What needs to be done:
Entries follow. Return each line that contains the word "apply".

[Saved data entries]
(** [AppendFromReader] behind a prefixed reader that holds the first two
    bytes of a well-formed address: it takes the rest of the address
    from the stream, and not a byte more. *)
Lemma AppendFromReader_stream c atyp x sa' addr tail rest :
  ConnAddrFromSlice (atyp :: x :: sa') = (addr, length (atyp :: x :: sa'), None) →
  Stream c (sa' ++ tail) rest →
  ∃ c', AppendFromReader [] (newPrefixedReader [atyp; x] c)
          = (mkPrefixedReader [] c', (atyp :: x :: sa', None))
        ∧ Stream c' tail rest
        ∧ tx c' = tx c ∧ txErr c' = txErr c ∧ local c' = local c.
Proof.
  intros Hsa HS.
  destruct (io_ReadFull_stream c sa' tail rest HS) as (c' & Hread & Hrest).
  exists c'. split; [|done].
  apply ConnAddrFromSlice_whole in Hsa as (? & ? & ? & [= <- <- <-] & Hcase).
  unfold AppendFromReader. rewrite io_ReadFull_prefix_2.
  destruct Hcase as [[-> Hlen]|[(H4 & -> & Hlen)|(H4 & H6 & -> & Hx & Hlen)]].
  - rewrite decide_True by done. rewrite <- Hlen.
    rewrite io_ReadFull_prefixed_nil, Hread. done.
  - rewrite decide_False, decide_True by done. rewrite <- Hlen.
    rewrite io_ReadFull_prefixed_nil, Hread. done.
  - rewrite !decide_False by done. rewrite decide_True by done.
    rewrite decide_False by done. rewrite <- Hlen.
    rewrite io_ReadFull_prefixed_nil, Hread. done.
Qed.

(** ** Requests *)

Lemma length_AppendAddrFromAddrPort hd lap :
  length (AppendAddrFromAddrPort hd lap) ≤ length hd + IPv6AddrLen.
Proof.
  unfold AppendAddrFromAddrPort, IPv6AddrLen, port_bytes.
  destruct (ap_addr lap); len_solve.
Qed.

Lemma copy_b_0 {Ret} c buf data :
  length data ≤ length buf →
  copy_b (Ret:=Ret) 0 data (mkSt c buf) = (mkSt c (data ++ drop (length data) buf), Next ()).
Proof.
  intros H. unfold copy_b. cbn [b rw].
  rewrite (proj2 (Nat.leb_le _ _)) by (simpl; lia).
  by rewrite store_0.
Qed.

Lemma Write_b_prefix {Ret} c d q :
  Write_b (Ret:=Ret) 0 (length d) (mkSt c (d ++ q))
  = (mkSt (conn_Write c d).1 (d ++ q), Next (conn_Write c d).2).
Proof.
  unfold Write_b. cbn [b rw]. rewrite length_app.
  rewrite (proj2 (Nat.leb_le _ _)) by lia.
  rewrite (proj2 (Nat.leb_le _ _)) by lia. cbn [andb].
  replace (slice (d ++ q) 0 (length d)) with d.
  - by destruct (conn_Write c d).
  - symmetry. apply (slice_app_mid [] d q).
Qed.

Lemma Read_b_0_1 {Ret} c buf :
  1 ≤ length buf →
  Read_b (Ret:=Ret) 0 1 (mkSt c buf)
  = (mkSt (Read c 1).1 (store buf 0 (Read c 1).2.1), Next (Read c 1).2.2).
Proof.
  intros H. unfold Read_b. cbn [b rw].
  rewrite (proj2 (Nat.leb_le 1 (length buf))) by done. cbn [Nat.leb andb Nat.sub].
  by destruct (Read c 1) as [c2 [d err]].
Qed.

Lemma txErr_conn_Write c p : txErr (conn_Write c p).1 = drop 1 (txErr c).
Proof. unfold conn_Write. by destruct (txErr c). Qed.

Reply:
  apply ConnAddrFromSlice_whole in Hsa as (? & ? & ? & [= <- <- <-] & Hcase).
  - symmetry. apply (slice_app_mid [] d q).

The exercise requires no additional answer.